→ SUPPLIED MATERIAL
····················

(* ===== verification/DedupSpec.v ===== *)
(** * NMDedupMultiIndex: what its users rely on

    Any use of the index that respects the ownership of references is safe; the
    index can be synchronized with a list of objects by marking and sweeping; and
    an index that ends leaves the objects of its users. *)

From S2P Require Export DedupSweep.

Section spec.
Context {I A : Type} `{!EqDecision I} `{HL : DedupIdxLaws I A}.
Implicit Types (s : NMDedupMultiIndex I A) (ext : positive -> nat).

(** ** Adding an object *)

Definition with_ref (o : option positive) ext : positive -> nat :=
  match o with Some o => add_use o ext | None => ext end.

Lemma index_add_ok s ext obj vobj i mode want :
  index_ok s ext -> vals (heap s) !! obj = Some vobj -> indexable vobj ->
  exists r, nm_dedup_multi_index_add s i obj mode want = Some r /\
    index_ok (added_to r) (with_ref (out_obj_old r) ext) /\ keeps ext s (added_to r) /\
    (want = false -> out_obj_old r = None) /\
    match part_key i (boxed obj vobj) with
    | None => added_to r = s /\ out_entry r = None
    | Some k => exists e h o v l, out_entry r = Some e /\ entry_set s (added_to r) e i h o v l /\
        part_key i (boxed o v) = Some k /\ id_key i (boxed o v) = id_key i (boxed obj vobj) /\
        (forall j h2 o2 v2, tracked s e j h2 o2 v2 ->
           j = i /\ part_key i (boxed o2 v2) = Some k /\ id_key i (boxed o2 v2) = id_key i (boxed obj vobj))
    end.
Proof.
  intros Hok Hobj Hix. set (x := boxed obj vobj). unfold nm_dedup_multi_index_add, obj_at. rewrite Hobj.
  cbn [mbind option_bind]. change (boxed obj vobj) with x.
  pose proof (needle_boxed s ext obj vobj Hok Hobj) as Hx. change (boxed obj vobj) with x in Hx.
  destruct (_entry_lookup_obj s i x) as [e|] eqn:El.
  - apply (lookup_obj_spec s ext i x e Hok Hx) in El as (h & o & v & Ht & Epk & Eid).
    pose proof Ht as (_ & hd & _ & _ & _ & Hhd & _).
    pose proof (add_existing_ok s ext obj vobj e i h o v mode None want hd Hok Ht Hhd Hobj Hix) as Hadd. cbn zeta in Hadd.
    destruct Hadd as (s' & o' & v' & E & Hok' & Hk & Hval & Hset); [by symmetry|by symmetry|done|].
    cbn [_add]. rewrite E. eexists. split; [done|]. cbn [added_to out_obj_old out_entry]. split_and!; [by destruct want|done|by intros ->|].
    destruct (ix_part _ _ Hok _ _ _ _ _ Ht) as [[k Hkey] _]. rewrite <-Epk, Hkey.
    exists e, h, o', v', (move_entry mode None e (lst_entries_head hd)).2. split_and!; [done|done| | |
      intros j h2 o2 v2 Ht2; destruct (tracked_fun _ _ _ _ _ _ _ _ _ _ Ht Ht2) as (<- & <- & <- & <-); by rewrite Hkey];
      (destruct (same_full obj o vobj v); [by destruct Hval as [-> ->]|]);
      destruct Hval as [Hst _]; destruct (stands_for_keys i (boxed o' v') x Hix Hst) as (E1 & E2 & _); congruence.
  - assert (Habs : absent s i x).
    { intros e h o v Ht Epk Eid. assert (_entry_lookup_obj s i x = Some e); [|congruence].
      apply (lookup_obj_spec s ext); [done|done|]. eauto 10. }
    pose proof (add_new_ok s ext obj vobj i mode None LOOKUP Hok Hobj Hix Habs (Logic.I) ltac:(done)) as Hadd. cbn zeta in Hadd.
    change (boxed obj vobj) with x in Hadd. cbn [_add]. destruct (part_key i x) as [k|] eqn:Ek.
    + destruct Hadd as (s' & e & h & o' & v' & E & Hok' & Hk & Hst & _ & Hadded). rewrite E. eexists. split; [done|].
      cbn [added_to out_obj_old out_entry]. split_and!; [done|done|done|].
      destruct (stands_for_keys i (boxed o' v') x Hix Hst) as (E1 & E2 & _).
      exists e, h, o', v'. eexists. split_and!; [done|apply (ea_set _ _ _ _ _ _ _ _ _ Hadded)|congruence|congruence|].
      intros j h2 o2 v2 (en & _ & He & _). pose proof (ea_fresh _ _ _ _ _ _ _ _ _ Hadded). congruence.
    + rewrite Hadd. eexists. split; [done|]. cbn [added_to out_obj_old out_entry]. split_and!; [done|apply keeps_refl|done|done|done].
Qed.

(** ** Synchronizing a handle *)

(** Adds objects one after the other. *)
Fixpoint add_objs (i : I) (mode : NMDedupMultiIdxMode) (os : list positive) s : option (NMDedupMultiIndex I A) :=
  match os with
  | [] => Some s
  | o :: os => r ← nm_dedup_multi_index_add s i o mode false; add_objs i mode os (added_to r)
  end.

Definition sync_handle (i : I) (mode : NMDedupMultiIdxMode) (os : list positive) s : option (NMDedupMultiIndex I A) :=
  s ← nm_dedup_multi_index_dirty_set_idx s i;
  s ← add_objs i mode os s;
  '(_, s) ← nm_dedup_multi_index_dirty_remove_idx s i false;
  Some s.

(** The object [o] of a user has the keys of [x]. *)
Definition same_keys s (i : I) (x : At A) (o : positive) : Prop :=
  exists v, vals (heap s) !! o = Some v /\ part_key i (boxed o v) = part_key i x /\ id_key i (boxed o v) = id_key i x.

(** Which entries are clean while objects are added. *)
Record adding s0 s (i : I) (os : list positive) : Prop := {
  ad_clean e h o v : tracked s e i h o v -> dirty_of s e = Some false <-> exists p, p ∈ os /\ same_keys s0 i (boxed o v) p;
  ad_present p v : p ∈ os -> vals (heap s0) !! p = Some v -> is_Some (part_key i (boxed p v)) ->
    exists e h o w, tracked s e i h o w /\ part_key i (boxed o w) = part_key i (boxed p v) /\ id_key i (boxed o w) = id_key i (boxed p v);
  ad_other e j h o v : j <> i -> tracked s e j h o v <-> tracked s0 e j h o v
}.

····················

→ WHAT YOU NEED TO DO
Reproduce each line of the material exactly as given.

→ SOLUTION
(* ===== verification/DedupSpec.v ===== *)
(** * NMDedupMultiIndex: what its users rely on

    Any use of the index that respects the ownership of references is safe; the
    index can be synchronized with a list of objects by marking and sweeping; and
    an index that ends leaves the objects of its users. *)

From S2P Require Export DedupSweep.

Section spec.
Context {I A : Type} `{!EqDecision I} `{HL : DedupIdxLaws I A}.
Implicit Types (s : NMDedupMultiIndex I A) (ext : positive -> nat).

(** ** Adding an object *)

Definition with_ref (o : option positive) ext : positive -> nat :=
  match o with Some o => add_use o ext | None => ext end.

Lemma index_add_ok s ext obj vobj i mode want :
  index_ok s ext -> vals (heap s) !! obj = Some vobj -> indexable vobj ->
  exists r, nm_dedup_multi_index_add s i obj mode want = Some r /\
    index_ok (added_to r) (with_ref (out_obj_old r) ext) /\ keeps ext s (added_to r) /\
    (want = false -> out_obj_old r = None) /\
    match part_key i (boxed obj vobj) with
    | None => added_to r = s /\ out_entry r = None
    | Some k => exists e h o v l, out_entry r = Some e /\ entry_set s (added_to r) e i h o v l /\
        part_key i (boxed o v) = Some k /\ id_key i (boxed o v) = id_key i (boxed obj vobj) /\
        (forall j h2 o2 v2, tracked s e j h2 o2 v2 ->
           j = i /\ part_key i (boxed o2 v2) = Some k /\ id_key i (boxed o2 v2) = id_key i (boxed obj vobj))
    end.
Proof.
  intros Hok Hobj Hix. set (x := boxed obj vobj). unfold nm_dedup_multi_index_add, obj_at. rewrite Hobj.
  cbn [mbind option_bind]. change (boxed obj vobj) with x.
  pose proof (needle_boxed s ext obj vobj Hok Hobj) as Hx. change (boxed obj vobj) with x in Hx.
  destruct (_entry_lookup_obj s i x) as [e|] eqn:El.
  - apply (lookup_obj_spec s ext i x e Hok Hx) in El as (h & o & v & Ht & Epk & Eid).
    pose proof Ht as (_ & hd & _ & _ & _ & Hhd & _).
    pose proof (add_existing_ok s ext obj vobj e i h o v mode None want hd Hok Ht Hhd Hobj Hix) as Hadd. cbn zeta in Hadd.
    destruct Hadd as (s' & o' & v' & E & Hok' & Hk & Hval & Hset); [by symmetry|by symmetry|done|].
    cbn [_add]. rewrite E. eexists. split; [done|]. cbn [added_to out_obj_old out_entry]. split_and!; [by destruct want|done|by intros ->|].
    destruct (ix_part _ _ Hok _ _ _ _ _ Ht) as [[k Hkey] _]. rewrite <-Epk, Hkey.
    exists e, h, o', v', (move_entry mode None e (lst_entries_head hd)).2. split_and!; [done|done| | |
      intros j h2 o2 v2 Ht2; destruct (tracked_fun _ _ _ _ _ _ _ _ _ _ Ht Ht2) as (<- & <- & <- & <-); by rewrite Hkey];
      (destruct (same_full obj o vobj v); [by destruct Hval as [-> ->]|]);
      destruct Hval as [Hst _]; destruct (stands_for_keys i (boxed o' v') x Hix Hst) as (E1 & E2 & _); congruence.
  - assert (Habs : absent s i x).
    { intros e h o v Ht Epk Eid. assert (_entry_lookup_obj s i x = Some e); [|congruence].
      apply (lookup_obj_spec s ext); [done|done|]. eauto 10. }
    pose proof (add_new_ok s ext obj vobj i mode None LOOKUP Hok Hobj Hix Habs (Logic.I) ltac:(done)) as Hadd. cbn zeta in Hadd.
    change (boxed obj vobj) with x in Hadd. cbn [_add]. destruct (part_key i x) as [k|] eqn:Ek.
    + destruct Hadd as (s' & e & h & o' & v' & E & Hok' & Hk & Hst & _ & Hadded). rewrite E. eexists. split; [done|].
      cbn [added_to out_obj_old out_entry]. split_and!; [done|done|done|].
      destruct (stands_for_keys i (boxed o' v') x Hix Hst) as (E1 & E2 & _).
      exists e, h, o', v'. eexists. split_and!; [done|apply (ea_set _ _ _ _ _ _ _ _ _ Hadded)|congruence|congruence|].
      intros j h2 o2 v2 (en & _ & He & _). pose proof (ea_fresh _ _ _ _ _ _ _ _ _ Hadded). congruence.
    + rewrite Hadd. eexists. split; [done|]. cbn [added_to out_obj_old out_entry]. split_and!; [done|apply keeps_refl|done|done|done].
Qed.

(** ** Synchronizing a handle *)

(** Adds objects one after the other. *)
Fixpoint add_objs (i : I) (mode : NMDedupMultiIdxMode) (os : list positive) s : option (NMDedupMultiIndex I A) :=
  match os with
  | [] => Some s
  | o :: os => r ← nm_dedup_multi_index_add s i o mode false; add_objs i mode os (added_to r)
  end.

Definition sync_handle (i : I) (mode : NMDedupMultiIdxMode) (os : list positive) s : option (NMDedupMultiIndex I A) :=
  s ← nm_dedup_multi_index_dirty_set_idx s i;
  s ← add_objs i mode os s;
  '(_, s) ← nm_dedup_multi_index_dirty_remove_idx s i false;
  Some s.

(** The object [o] of a user has the keys of [x]. *)
Definition same_keys s (i : I) (x : At A) (o : positive) : Prop :=
  exists v, vals (heap s) !! o = Some v /\ part_key i (boxed o v) = part_key i x /\ id_key i (boxed o v) = id_key i x.

(** Which entries are clean while objects are added. *)
Record adding s0 s (i : I) (os : list positive) : Prop := {
  ad_clean e h o v : tracked s e i h o v -> dirty_of s e = Some false <-> exists p, p ∈ os /\ same_keys s0 i (boxed o v) p;
  ad_present p v : p ∈ os -> vals (heap s0) !! p = Some v -> is_Some (part_key i (boxed p v)) ->
    exists e h o w, tracked s e i h o w /\ part_key i (boxed o w) = part_key i (boxed p v) /\ id_key i (boxed o w) = id_key i (boxed p v);
  ad_other e j h o v : j <> i -> tracked s e j h o v <-> tracked s0 e j h o v
}.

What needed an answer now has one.